◆ Task description: For the entries below, the result should be an exact transcription of the lines from the one with "apply (H2 7 (BufferPool.FetchPgImp" up to and including the one with "dirty flag undoes", and only those.

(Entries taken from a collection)
_ _ _
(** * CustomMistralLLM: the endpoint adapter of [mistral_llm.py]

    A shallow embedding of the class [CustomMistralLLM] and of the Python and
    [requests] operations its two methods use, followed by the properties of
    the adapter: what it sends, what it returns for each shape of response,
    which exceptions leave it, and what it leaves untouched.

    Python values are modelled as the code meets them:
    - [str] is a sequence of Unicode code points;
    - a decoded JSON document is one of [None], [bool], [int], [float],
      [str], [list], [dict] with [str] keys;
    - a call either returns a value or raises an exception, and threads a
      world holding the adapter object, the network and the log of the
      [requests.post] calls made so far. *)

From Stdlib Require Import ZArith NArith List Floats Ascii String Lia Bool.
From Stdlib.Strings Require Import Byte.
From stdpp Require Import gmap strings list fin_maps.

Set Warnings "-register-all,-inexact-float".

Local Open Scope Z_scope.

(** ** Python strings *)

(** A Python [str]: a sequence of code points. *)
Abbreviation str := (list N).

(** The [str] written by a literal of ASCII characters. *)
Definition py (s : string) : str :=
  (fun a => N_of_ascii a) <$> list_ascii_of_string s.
_ _ _
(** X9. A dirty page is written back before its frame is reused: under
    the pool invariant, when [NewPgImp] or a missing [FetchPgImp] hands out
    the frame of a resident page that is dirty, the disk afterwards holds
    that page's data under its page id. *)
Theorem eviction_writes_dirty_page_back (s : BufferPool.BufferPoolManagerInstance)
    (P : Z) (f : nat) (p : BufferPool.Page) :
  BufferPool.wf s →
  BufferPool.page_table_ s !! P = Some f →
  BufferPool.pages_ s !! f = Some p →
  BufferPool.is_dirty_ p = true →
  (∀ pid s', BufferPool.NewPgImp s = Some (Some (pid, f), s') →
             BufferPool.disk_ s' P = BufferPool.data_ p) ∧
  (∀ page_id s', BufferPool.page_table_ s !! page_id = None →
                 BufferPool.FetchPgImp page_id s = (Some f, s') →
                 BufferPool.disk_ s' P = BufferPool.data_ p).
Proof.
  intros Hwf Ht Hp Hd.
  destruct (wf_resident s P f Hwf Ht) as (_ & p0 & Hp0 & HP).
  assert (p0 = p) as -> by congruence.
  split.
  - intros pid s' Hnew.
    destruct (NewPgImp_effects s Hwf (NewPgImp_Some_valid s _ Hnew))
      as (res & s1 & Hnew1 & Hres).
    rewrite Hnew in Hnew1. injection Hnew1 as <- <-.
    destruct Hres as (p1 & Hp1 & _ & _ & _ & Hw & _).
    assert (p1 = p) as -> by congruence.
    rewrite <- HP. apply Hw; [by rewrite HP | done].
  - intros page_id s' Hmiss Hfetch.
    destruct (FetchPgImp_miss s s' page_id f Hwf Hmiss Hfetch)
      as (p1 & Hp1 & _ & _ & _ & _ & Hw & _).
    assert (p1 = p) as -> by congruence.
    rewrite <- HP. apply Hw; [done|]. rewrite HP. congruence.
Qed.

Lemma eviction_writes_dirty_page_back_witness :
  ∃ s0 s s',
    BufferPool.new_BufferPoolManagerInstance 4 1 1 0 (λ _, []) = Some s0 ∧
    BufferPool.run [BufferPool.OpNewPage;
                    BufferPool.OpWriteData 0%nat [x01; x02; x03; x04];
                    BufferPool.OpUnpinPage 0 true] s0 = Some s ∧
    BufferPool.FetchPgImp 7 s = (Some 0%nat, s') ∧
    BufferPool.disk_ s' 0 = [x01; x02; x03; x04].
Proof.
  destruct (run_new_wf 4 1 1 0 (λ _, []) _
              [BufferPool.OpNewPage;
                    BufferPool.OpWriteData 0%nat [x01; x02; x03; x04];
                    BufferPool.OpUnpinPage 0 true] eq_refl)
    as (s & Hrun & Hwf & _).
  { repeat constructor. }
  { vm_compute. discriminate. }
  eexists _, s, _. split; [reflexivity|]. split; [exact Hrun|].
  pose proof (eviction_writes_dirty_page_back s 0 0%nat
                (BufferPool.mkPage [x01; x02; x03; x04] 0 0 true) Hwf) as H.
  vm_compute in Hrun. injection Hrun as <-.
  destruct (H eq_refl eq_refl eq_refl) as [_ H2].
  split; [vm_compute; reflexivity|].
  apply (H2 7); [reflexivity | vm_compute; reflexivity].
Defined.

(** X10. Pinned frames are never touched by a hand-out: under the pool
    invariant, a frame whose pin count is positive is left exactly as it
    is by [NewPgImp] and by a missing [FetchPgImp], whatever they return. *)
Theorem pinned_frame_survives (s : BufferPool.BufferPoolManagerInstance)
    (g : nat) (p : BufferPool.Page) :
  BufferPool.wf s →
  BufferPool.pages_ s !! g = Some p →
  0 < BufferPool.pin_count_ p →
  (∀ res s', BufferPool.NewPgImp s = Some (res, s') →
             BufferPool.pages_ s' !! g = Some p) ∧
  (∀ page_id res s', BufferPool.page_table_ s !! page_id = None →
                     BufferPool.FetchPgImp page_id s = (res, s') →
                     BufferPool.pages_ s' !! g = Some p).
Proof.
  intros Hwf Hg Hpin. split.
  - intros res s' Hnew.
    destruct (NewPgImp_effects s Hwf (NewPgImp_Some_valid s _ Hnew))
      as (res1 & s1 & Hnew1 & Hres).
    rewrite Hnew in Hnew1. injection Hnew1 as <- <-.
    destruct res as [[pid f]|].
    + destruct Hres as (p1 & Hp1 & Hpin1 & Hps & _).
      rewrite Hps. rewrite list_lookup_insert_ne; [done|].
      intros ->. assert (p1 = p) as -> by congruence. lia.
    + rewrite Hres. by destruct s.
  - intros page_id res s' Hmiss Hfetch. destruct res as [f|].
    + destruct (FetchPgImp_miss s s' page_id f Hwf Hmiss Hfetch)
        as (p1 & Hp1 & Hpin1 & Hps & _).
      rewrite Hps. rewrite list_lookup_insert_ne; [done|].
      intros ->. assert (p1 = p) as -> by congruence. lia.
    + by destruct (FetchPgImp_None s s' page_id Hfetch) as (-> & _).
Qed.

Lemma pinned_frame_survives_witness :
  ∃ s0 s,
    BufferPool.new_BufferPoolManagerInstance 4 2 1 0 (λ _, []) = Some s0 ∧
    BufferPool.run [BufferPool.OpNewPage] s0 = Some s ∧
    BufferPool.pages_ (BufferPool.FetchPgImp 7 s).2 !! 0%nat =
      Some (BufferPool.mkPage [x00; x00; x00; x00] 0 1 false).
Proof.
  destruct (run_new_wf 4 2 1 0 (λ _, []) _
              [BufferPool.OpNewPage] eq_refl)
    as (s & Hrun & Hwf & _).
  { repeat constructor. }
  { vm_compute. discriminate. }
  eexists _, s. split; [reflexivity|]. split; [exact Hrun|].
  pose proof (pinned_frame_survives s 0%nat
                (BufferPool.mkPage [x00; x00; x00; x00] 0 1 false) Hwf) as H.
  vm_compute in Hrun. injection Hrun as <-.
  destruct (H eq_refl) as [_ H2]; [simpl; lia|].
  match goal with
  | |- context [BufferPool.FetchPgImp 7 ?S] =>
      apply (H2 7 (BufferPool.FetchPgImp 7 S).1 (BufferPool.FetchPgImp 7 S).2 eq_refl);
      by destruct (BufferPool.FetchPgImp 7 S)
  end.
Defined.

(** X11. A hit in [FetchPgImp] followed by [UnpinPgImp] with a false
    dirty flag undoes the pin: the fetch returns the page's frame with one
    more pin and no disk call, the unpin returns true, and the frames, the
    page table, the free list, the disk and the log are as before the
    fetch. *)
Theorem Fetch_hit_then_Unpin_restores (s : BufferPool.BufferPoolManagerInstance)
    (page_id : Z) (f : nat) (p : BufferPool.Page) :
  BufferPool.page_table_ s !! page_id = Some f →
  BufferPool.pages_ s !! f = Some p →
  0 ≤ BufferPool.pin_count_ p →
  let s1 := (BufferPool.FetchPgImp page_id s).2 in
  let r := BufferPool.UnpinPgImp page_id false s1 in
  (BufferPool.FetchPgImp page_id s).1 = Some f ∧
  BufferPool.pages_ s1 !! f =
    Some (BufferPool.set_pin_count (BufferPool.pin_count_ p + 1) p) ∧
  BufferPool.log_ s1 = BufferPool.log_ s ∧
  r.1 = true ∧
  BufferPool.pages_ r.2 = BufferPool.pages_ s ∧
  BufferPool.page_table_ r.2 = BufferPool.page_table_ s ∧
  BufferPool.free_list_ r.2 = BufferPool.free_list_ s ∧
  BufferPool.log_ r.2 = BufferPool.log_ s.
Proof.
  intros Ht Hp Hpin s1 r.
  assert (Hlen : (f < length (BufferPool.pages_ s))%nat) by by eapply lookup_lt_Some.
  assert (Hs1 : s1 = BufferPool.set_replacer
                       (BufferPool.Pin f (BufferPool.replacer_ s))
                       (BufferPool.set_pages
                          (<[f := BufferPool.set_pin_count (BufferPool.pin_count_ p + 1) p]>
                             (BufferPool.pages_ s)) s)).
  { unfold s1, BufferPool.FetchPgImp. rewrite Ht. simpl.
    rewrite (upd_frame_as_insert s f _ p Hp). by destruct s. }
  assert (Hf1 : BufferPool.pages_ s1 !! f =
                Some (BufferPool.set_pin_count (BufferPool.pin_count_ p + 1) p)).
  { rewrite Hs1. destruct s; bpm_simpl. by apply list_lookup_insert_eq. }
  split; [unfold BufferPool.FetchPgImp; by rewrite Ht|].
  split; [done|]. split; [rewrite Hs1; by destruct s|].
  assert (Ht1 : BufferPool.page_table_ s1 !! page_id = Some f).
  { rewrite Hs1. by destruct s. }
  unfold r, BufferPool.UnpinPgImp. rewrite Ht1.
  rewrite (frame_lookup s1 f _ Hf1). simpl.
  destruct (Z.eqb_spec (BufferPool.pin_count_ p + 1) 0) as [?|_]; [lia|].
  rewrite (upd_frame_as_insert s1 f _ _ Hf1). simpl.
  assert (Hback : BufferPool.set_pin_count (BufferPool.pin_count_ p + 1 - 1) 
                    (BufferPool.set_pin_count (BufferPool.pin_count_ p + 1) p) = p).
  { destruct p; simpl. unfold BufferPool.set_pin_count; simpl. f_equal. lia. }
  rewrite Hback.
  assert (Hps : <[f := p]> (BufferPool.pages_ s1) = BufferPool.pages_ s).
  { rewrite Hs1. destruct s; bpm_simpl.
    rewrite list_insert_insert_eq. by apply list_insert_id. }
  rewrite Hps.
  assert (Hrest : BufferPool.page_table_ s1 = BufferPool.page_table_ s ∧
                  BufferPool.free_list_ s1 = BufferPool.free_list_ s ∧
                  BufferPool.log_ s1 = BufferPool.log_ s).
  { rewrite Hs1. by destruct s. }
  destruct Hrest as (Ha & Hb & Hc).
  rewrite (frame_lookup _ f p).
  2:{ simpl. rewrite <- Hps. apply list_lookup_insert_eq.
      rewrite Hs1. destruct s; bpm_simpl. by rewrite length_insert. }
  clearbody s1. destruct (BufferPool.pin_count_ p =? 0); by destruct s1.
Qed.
_ _ _
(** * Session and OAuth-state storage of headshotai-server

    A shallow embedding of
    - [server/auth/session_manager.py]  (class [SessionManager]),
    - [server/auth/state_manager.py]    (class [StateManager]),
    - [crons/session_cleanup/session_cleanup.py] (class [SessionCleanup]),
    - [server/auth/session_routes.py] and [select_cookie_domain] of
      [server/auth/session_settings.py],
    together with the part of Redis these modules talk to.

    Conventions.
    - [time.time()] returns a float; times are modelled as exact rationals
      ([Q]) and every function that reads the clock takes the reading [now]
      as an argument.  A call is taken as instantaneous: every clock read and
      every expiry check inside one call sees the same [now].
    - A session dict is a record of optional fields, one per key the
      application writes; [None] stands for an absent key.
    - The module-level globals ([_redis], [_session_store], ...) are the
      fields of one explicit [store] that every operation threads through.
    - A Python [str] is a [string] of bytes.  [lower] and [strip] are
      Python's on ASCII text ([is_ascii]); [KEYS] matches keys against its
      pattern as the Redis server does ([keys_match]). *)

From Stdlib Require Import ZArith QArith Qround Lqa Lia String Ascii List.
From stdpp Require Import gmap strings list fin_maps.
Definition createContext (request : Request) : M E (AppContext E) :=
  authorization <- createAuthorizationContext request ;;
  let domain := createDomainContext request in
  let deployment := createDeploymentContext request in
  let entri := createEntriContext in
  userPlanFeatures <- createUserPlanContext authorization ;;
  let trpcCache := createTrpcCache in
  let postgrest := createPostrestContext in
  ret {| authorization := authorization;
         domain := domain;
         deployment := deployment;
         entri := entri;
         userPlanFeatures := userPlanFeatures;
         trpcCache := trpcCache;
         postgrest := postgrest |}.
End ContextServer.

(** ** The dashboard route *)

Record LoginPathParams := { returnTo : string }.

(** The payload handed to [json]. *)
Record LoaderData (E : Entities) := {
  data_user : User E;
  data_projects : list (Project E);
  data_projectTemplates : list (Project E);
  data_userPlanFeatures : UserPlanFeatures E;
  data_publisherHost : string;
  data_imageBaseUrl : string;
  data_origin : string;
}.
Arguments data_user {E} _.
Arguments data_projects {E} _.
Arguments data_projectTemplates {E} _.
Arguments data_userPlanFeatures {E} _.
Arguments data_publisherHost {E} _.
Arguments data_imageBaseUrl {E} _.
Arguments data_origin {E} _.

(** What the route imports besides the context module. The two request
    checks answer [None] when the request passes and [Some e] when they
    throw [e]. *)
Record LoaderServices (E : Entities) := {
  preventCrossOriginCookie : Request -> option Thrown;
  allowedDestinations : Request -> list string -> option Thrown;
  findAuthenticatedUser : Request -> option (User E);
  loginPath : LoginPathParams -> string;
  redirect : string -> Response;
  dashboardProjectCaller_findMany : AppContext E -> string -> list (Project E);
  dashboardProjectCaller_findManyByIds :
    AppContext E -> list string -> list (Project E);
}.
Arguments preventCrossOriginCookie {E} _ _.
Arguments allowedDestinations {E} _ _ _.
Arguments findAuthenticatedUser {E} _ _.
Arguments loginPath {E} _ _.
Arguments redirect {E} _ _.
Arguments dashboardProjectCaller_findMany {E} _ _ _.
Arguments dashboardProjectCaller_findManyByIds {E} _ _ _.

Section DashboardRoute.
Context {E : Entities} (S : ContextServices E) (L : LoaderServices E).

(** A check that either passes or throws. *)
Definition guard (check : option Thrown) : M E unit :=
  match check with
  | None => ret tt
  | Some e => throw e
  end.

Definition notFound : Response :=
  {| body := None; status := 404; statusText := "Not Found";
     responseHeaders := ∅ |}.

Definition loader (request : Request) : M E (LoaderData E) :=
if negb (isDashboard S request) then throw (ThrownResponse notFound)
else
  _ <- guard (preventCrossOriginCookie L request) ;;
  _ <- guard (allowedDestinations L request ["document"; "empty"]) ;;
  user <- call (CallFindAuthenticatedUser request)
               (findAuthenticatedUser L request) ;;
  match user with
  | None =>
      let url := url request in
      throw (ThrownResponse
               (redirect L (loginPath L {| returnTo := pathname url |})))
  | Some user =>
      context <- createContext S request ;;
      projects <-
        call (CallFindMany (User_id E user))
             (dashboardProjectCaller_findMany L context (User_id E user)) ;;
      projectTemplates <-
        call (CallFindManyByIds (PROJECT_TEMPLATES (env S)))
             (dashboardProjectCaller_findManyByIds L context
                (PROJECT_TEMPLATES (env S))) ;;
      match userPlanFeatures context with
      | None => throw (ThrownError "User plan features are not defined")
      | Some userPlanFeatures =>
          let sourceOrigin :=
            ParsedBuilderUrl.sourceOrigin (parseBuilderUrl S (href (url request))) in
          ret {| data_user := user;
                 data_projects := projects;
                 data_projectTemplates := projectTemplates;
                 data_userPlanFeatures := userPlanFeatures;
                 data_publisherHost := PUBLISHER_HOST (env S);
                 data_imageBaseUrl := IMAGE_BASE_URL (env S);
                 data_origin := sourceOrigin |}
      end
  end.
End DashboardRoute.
_ _ _
◆ Output of the exercise:
      apply (H2 7 (BufferPool.FetchPgImp 7 S).1 (BufferPool.FetchPgImp 7 S).2 eq_refl);
      by destruct (BufferPool.FetchPgImp 7 S)
  end.
Defined.

(** X11. A hit in [FetchPgImp] followed by [UnpinPgImp] with a false
    dirty flag undoes the pin: the fetch returns the page's frame with one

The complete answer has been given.